| WHAT NEEDS TO BE DONE |
Take the lines below beginning at the line that has "self -> prioOf" and stopping after the line that has "assert (forall j, asleep", and print them exactly as they are, with no other lines.

| Stored items |
[Start of section]
Lemma lock_spec s self name site now lock try :
  inv s -> self <> 0 -> lock <> 0 -> at_ s self = Running ->
  match debug_mutex_lock self name site now lock try s with
  | inl LockUninitialized => forall l, ~ isLock (db_locks s) l lock
  | inl TooManyThreads => Forall (fun th => dt_tid th <> 0) (db_threads s)
  | inl (PriorityViolation j) => exists l, isLock (db_locks s) l lock /\ db_mutexes s !! lockOf (db_locks s) j = Some self
      /\ prioOf (db_locks s) l <= prioOf (db_locks s) j
  | inl TooManyLocks => exists t th, db_threads s !! t = Some th /\ dt_tid th = self /\ length (dt_locks th) = MAXLPT /\ Forall is_Some (dt_locks th)
  | inl _ => False
  | inr s' => inv s' /\ exists l, isLock (db_locks s) l lock
      /\ forall j, db_mutexes s !! lockOf (db_locks s) j = Some self -> prioOf (db_locks s) j < prioOf (db_locks s) l
  end.
Proof.
  intros Hi Hz Hlz Hat. unfold debug_mutex_lock. assert (forall j, busy (at_ s self) j = false) as Hb by (by rewrite Hat).
  assert (forall j, asleep (at_ s self) j = false) as Ha by (by rewrite Hat).
  destruct (findLock lock s) as [l|] eqn:El; [|intros l [Hl _]; by eapply findLock_None].
  apply findLock_inv in El. assert (isLock (db_locks s) l lock) as Hl by done.
  assert (forall j, db_mutexes s !! lockOf (db_locks s) j = Some self -> listed (db_threads s) self j) as Hown.
  { intros j Hj. destruct (owner_listed s self _ Hi Hb Hj) as (j' & [Ej Hj0] & Hls). assert (j' = j) as -> by (apply (i_locks s Hi); congruence). done. }
  destruct (findThread self s) as [t|] eqn:Ef.
  - apply findThread_Some in Ef as (th & Ht & Hid). rewrite Ht. cbn [from_option]. fold (prioOf (db_locks s) l).
    pose proof (fun l => listed_entry s self t th l Hi Hz Ht Hid) as HL.
    destruct (checkOrder _ _ _ _ _ _) as [r|[idx|]] eqn:Ec.
    + apply checkOrder_violation in Ec as (k & j & -> & Hk & Hp); [|done]. exists l. split_and!; [done| |done]. apply (listed_owner s self j Hi Hz Ha Hb), HL. eauto.
    + apply checkOrder_ok in Ec as [H1 [|(_ & k & -> & Hk)]]; [done|]. assert (forall j, listed (db_threads s) self j -> prioOf (db_locks s) j < prioOf (db_locks s) l /\ j <> l) as Hbelow.
      { intros j [k' Hk']%HL. by eapply H1. }
      split; [|exists l; split; [done|]; intros j Hj%Hown; by apply Hbelow].
      apply goto_inv; [done|done| |by intros; rewrite Hb|by intros j; rewrite Ha]. cbn. split_and!; [done|done|by exists th| |].
      * intros Hc%Hbelow. naive_solver.
      * intros j Hj _. split; [by apply (i_listed s Hi self)|by apply Hbelow].
    + apply checkOrder_ok in Ec as [_ [_ H]]. exists t, th. split_and!; [done|done|by apply (i_len s Hi t)|]. apply list.Forall_lookup. intros k o Hk. apply not_eq_None_Some. by eapply H.
  - pose proof (findThread_None s self Ef) as Hn. destruct (findThread 0 s) as [first|] eqn:E0.
    + destruct (newThread_inv s self name site now first Hi Hz Hat Ef E0) as (Hi' & Hfree & Hnl).
      split; [|exists l; split; [done|]; intros j Hj%Hown; by apply Hn in Hj].
      set (s1 := setThreads _ s) in *. assert (at_ s1 self = Running) as Hat1 by (by destruct s). apply goto_inv; [done|done| |by rewrite Hat1|by rewrite Hat1].
      cbn. split_and!; [done|by destruct s|done|by apply Hnl|]. intros j Hj. by apply Hnl in Hj.
    + unfold findThread in E0. by apply fmap_None, list_find_None in E0.
Qed.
[End of section]
| RESPONSE |
      /\ forall j, db_mutexes s !! lockOf (db_locks s) j = Some self -> prioOf (db_locks s) j < prioOf (db_locks s) l
  end.
Proof.
  intros Hi Hz Hlz Hat. unfold debug_mutex_lock. assert (forall j, busy (at_ s self) j = false) as Hb by (by rewrite Hat).
  assert (forall j, asleep (at_ s self) j = false) as Ha by (by rewrite Hat).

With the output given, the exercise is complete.